Sentado en una vieja Butaca no numerada de terciopelo rojo, el autor se lanza a una reflexión impúdica todos los miércoles sobre cualquier cosa que se atreva a moverse por las pantallas, sean éstas de cine o no. Alberto Haj-Saleh es editor de LdN y autor de la columna Teatro Abandonado.
Dice la Wikipedia que el nombre de “Síndrome de Stendhal” viene de la descripción que el escritor francés hizo de lo que le sucedió tras visitar la Basilica de la Santa Croce en Florencia:
“Había llegado a ese punto de emoción en el que se encuentran las sensaciones celestes dadas por las Bellas Artes y los sentimientos apasionados. Saliendo de Santa Croce, me latía el corazón, la vida estaba agotada en mí, andaba con miedo a caerme”.
Por extensión, se le suele llamar Síndrome de Stendhal (o “stendhalazo”, como dicen los de Mondo Píxel) a la reacción de rapto estético que se sufre ante la contemplación de la belleza de una obra de arte. En el cine eso sucede menos, pero sucede, al menos a mí me ocurre de vez en cuando: ese momento en el que la conjunción de imagen y música en una pantalla traspasa el espíritu crítico y analítico para estimular directamente el aspecto puramente emocional del espectador.
No soy capaz de hacer un análisis centrado de El árbol de la vida, la última película de Terrence Malick y vencedora de la Palma de Oro en Cannes hace unos cuantos días, porque las emociones que me ha provocado van más allá del mero análisis narrativo o cinematográfico.
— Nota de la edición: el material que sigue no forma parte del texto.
(* ===== verification/AuditTable.v ===== *)
(** * AuditTable: identity/auditoutbox, table.go and ddl.go

    The tables an application hands to the audit outbox: the grammar their names
    must have, the names generated from them, and the constraint trigger that
    refuses at commit a mutation whose transaction wrote no audit intent for it.

    The text of the rendered DDL is not modelled; what it declares is: the names
    it declares ([OutboxDDL], [TriggerSpec_DDL]), the function it defines
    ([assert_intent]) and the branches of the trigger ([trigger_asserts]). *)

From S2P Require Import Prelude GoStrings PgQuote.
From Stdlib Require Import Ascii.

(** ** table.go *)

Definition ErrInvalidTable : error := Sentinel "identity/auditoutbox: invalid table name".
Definition maxIdentifierLength : nat := MaxIdentifierLength.

(** The schema is empty when the name was given unqualified. *)
Record table := { tb_schema : string; tb_name : string }.

(** [strings.ToLower] as far as an identifier can tell: the ASCII capitals and the
    two other characters whose lower case is ASCII, U+0130 and U+212A. *)
Fixpoint lowered_bytes (l : list ascii) : list ascii :=
  match l with
  | [] => []
  | a :: l1 =>
      match l1 with
      | b :: l2 =>
          if ((code a =? 196) && (code b =? 176))%N then "i"%char :: lowered_bytes l2
          else match l2 with
               | c :: l3 =>
                   if ((code a =? 226) && (code b =? 132) && (code c =? 170))%N then "k"%char :: lowered_bytes l3
                   else lower a :: lowered_bytes l1
               | [] => lower a :: lowered_bytes l1
               end
      | [] => lower a :: lowered_bytes l1
      end
  end.

Definition lowered (part : string) : string := string_of (lowered_bytes (bytes_of part)).

Definition validateIdentifier (part : string) : result unit :=
  if (maxIdentifierLength <? String.length part)%nat
  then Err (Wrap "PostgreSQL truncates the identifier" ErrInvalidTable)
  else if ValidIdentifier part then Ok tt
  else if (lowered part <>s part) && ValidIdentifier (lowered part)
  then Err (Wrap "the name contains upper case" ErrInvalidTable)
  else Err (Wrap "the name is not [a-z_][a-z0-9_$]*" ErrInvalidTable).

Fixpoint validate_parts (parts : list string) : result unit :=
  match parts with
  | [] => Ok tt
  | part :: parts => match validateIdentifier part with Err e => Err e | Ok _ => validate_parts parts end
  end.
El poema fílmico de Malick arranca con una frase que marcará todo el devenir de la película: “Hay dos caminos para pasar por la vida; el camino de la naturaleza y el camino de la gracia”. Y esos son los dos caminos que serpentean a lo largo del film, que se permite hacer un flashback tan lejano que llega hasta el mismísimo big bang para luego ascender en el tiempo hasta el momento en el que la cámara decide pararse en dos símbolos: el Sr. O’Brien, el camino de la naturaleza, la violencia, la dureza, las piedras, los baches, los agujeros, el dolor, el miedo, la ira; y la Sra. O’Brien, el camino de la gracia, la pureza, la belleza, la alegría, el gozo de la vida. Y en medio está el protagonista, Jack, el hijo mayor de ambos, atormentado por ser el centro de esas dos fuerzas, una tormenta que le dura hasta la vida adulta, donde sigue buscando las respuestas que no le fueron dadas cuando era un niño.
El árbol de la vida pretende contarlo todo sobre la angustia del ser humano en su paso por la tierra y en su búsqueda perpetua de dios y para ello Malick utiliza los mejores elementos posibles: un Brad Pitt gigantesco y descomunal y aterrador; una Jessica Chastain de una belleza que es casi dolorosa; una banda sonora absorbente y engarzada con maestría con las imágenes. Todo ello compone una sinfonía que posee un innegable afán de trascendencia pero que en mi caso ha provocado mi abandono como espectador a la hermosura de una sucesión de imágenes inolvidables e inexplicables.